MATERIAL SUPPLIED »
____

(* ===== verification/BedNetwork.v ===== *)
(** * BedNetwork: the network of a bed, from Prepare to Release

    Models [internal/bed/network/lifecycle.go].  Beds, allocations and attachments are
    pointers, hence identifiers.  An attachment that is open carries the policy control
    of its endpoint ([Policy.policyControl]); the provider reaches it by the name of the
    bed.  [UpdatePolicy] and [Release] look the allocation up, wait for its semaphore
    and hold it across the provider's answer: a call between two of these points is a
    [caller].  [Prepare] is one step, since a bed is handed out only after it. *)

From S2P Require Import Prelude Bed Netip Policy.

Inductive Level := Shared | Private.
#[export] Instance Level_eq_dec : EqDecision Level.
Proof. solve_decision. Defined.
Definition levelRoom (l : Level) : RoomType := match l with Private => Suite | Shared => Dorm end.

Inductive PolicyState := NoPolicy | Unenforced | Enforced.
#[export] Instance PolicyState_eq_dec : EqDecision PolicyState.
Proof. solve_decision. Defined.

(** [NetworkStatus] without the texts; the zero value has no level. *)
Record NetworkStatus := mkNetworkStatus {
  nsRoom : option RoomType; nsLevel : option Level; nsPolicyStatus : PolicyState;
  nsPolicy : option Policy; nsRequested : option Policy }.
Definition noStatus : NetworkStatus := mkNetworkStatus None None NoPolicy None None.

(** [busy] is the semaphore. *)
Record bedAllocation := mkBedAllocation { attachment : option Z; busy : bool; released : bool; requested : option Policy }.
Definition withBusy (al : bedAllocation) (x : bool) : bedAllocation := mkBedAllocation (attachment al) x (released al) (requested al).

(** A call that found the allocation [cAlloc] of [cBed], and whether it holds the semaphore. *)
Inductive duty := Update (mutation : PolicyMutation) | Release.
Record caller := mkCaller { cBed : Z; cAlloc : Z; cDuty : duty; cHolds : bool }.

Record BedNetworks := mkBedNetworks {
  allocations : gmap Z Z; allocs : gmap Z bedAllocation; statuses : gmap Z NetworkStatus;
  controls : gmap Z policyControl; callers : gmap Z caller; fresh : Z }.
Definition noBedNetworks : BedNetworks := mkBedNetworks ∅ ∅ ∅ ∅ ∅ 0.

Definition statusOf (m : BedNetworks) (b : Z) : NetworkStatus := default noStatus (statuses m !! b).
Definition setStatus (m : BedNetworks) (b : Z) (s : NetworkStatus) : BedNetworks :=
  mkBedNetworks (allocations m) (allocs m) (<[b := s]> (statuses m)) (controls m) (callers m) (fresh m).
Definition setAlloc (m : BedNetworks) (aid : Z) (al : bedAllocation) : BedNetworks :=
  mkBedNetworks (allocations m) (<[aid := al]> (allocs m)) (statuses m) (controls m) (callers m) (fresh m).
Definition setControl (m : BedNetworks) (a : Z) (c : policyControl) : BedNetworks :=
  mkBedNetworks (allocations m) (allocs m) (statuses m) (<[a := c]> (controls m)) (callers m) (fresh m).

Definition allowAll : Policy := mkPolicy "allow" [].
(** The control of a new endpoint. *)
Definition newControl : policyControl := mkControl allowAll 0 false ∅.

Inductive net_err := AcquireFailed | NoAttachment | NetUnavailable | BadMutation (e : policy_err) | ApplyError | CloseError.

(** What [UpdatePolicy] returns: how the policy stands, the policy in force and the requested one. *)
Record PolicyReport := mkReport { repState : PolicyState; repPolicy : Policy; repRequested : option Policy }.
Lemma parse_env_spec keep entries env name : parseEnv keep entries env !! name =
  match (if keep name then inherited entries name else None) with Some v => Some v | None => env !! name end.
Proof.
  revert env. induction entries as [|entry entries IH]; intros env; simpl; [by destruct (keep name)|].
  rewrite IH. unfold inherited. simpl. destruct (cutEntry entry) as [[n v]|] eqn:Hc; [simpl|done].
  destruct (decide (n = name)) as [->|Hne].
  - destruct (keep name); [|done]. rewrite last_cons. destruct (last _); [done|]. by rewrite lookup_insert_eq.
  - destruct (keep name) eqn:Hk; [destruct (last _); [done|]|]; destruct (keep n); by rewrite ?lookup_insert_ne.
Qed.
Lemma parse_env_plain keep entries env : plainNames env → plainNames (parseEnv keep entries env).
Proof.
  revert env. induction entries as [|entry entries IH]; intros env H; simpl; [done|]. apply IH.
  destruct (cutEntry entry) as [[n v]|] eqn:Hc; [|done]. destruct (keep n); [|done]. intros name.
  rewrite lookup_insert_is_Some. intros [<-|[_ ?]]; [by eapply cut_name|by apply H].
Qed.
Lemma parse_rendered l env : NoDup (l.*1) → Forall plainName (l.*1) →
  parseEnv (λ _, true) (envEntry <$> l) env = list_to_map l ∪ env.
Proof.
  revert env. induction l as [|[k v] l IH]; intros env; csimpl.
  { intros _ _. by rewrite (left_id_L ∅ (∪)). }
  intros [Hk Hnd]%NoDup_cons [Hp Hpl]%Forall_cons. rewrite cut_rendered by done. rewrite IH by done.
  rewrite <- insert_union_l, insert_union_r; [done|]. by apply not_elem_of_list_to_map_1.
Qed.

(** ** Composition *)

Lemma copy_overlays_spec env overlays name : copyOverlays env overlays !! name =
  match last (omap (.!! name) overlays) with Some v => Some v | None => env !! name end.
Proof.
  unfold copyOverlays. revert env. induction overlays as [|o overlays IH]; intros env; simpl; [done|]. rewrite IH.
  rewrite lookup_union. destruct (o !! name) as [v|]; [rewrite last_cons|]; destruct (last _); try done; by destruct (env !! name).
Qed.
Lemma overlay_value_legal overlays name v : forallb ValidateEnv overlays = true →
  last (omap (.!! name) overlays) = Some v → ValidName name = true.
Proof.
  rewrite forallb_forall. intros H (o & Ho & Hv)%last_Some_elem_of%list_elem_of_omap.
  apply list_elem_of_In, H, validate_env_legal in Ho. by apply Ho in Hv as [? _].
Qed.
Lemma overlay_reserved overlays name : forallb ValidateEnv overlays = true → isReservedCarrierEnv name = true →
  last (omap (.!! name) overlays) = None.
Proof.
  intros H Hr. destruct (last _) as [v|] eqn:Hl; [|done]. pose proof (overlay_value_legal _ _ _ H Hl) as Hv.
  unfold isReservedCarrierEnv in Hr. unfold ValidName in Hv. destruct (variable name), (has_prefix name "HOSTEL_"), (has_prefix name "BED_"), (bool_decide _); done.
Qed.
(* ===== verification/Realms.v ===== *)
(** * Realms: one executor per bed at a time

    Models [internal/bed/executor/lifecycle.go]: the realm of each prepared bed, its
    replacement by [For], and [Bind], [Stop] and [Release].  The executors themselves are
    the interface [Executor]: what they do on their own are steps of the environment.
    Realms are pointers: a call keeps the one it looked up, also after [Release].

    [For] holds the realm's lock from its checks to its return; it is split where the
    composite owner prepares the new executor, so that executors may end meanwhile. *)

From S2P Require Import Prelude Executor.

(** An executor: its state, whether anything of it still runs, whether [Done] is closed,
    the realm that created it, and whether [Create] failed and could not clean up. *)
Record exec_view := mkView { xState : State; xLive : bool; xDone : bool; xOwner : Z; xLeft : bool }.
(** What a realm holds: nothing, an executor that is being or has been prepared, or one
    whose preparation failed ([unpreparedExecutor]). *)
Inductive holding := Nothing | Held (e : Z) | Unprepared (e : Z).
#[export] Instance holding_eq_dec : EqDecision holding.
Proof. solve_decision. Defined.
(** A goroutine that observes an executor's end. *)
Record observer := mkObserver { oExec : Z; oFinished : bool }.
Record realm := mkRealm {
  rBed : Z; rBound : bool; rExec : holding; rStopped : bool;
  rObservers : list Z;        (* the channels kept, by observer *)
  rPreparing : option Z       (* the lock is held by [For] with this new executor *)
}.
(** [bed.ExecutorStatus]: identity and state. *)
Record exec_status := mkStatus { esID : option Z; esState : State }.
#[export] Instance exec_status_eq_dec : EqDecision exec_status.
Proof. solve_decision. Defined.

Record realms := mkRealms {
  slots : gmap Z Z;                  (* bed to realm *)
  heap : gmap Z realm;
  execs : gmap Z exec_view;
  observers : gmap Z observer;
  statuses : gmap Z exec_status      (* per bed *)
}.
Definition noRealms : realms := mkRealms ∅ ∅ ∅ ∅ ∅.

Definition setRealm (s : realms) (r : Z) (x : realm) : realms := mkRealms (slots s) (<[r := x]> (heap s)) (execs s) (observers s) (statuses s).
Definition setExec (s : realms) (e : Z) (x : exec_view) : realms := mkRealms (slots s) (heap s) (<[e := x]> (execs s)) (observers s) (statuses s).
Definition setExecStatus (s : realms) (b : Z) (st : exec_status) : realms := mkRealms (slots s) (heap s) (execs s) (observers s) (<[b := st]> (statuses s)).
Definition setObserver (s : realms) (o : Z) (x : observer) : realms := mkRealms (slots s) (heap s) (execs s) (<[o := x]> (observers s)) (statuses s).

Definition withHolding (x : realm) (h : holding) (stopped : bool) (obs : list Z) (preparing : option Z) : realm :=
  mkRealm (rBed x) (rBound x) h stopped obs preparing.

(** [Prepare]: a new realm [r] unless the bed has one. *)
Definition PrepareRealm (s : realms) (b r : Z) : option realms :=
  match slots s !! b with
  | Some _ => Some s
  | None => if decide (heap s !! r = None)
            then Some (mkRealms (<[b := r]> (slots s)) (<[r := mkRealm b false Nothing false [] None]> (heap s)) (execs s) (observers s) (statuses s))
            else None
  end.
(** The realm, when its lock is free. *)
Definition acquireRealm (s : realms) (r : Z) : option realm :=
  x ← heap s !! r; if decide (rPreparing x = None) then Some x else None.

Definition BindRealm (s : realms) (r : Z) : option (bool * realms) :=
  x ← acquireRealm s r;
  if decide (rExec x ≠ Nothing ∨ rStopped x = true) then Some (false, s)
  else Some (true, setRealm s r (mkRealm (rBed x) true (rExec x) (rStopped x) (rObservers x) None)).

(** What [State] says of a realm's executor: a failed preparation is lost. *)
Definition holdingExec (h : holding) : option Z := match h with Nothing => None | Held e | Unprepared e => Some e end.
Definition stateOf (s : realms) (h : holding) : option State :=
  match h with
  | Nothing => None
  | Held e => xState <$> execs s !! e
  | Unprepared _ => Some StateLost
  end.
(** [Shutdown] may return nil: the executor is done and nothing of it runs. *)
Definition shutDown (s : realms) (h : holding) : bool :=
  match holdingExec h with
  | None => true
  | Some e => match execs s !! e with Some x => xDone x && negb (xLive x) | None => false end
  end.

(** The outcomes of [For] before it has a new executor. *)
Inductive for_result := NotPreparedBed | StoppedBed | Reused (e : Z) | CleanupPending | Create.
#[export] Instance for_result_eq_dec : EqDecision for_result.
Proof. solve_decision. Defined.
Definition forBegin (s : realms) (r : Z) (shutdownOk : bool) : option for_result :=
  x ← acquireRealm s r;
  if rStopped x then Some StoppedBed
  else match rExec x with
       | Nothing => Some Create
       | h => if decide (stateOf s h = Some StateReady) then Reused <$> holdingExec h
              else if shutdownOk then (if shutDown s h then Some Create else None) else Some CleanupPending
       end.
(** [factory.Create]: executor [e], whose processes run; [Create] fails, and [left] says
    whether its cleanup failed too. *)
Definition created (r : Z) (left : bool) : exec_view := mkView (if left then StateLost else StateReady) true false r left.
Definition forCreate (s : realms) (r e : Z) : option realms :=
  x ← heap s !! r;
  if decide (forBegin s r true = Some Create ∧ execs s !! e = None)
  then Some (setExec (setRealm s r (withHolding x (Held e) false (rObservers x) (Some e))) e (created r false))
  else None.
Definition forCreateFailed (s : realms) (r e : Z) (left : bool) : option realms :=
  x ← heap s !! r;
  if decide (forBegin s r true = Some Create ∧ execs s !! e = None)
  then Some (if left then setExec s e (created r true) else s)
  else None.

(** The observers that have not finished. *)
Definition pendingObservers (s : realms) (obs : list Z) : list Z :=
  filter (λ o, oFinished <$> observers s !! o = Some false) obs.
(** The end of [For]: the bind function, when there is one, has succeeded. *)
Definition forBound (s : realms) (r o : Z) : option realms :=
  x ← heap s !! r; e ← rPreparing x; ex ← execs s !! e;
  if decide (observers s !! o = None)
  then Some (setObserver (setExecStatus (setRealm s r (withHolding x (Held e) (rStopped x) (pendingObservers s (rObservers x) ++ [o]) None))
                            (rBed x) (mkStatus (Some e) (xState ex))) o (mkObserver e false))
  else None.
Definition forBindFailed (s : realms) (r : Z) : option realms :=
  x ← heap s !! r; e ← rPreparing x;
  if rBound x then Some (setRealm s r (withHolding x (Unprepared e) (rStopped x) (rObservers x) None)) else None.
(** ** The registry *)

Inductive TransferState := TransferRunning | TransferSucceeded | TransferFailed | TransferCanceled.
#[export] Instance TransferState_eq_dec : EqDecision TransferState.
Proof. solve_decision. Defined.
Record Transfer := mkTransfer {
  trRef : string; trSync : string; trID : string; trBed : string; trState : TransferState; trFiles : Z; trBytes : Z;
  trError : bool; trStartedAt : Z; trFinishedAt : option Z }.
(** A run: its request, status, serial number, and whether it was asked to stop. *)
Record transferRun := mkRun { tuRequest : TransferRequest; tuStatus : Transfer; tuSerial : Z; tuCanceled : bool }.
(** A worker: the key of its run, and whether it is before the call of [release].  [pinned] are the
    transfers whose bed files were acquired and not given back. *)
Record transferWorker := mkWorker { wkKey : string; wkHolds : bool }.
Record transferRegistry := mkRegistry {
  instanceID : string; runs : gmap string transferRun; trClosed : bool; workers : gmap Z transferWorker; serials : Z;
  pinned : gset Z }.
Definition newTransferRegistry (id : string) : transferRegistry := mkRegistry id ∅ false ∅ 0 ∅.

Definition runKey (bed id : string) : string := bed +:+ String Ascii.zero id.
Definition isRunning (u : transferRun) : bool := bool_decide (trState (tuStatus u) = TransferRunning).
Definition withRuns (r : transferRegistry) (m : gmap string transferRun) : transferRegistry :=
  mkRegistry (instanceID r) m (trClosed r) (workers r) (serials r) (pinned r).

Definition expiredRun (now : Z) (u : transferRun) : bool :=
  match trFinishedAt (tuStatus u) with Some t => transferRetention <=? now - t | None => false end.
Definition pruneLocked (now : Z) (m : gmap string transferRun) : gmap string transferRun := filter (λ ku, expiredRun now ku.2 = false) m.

____

TASK REQUIREMENTS » Find every line with "xState" in the listing and state how many there are, nothing else.

REPLY » 3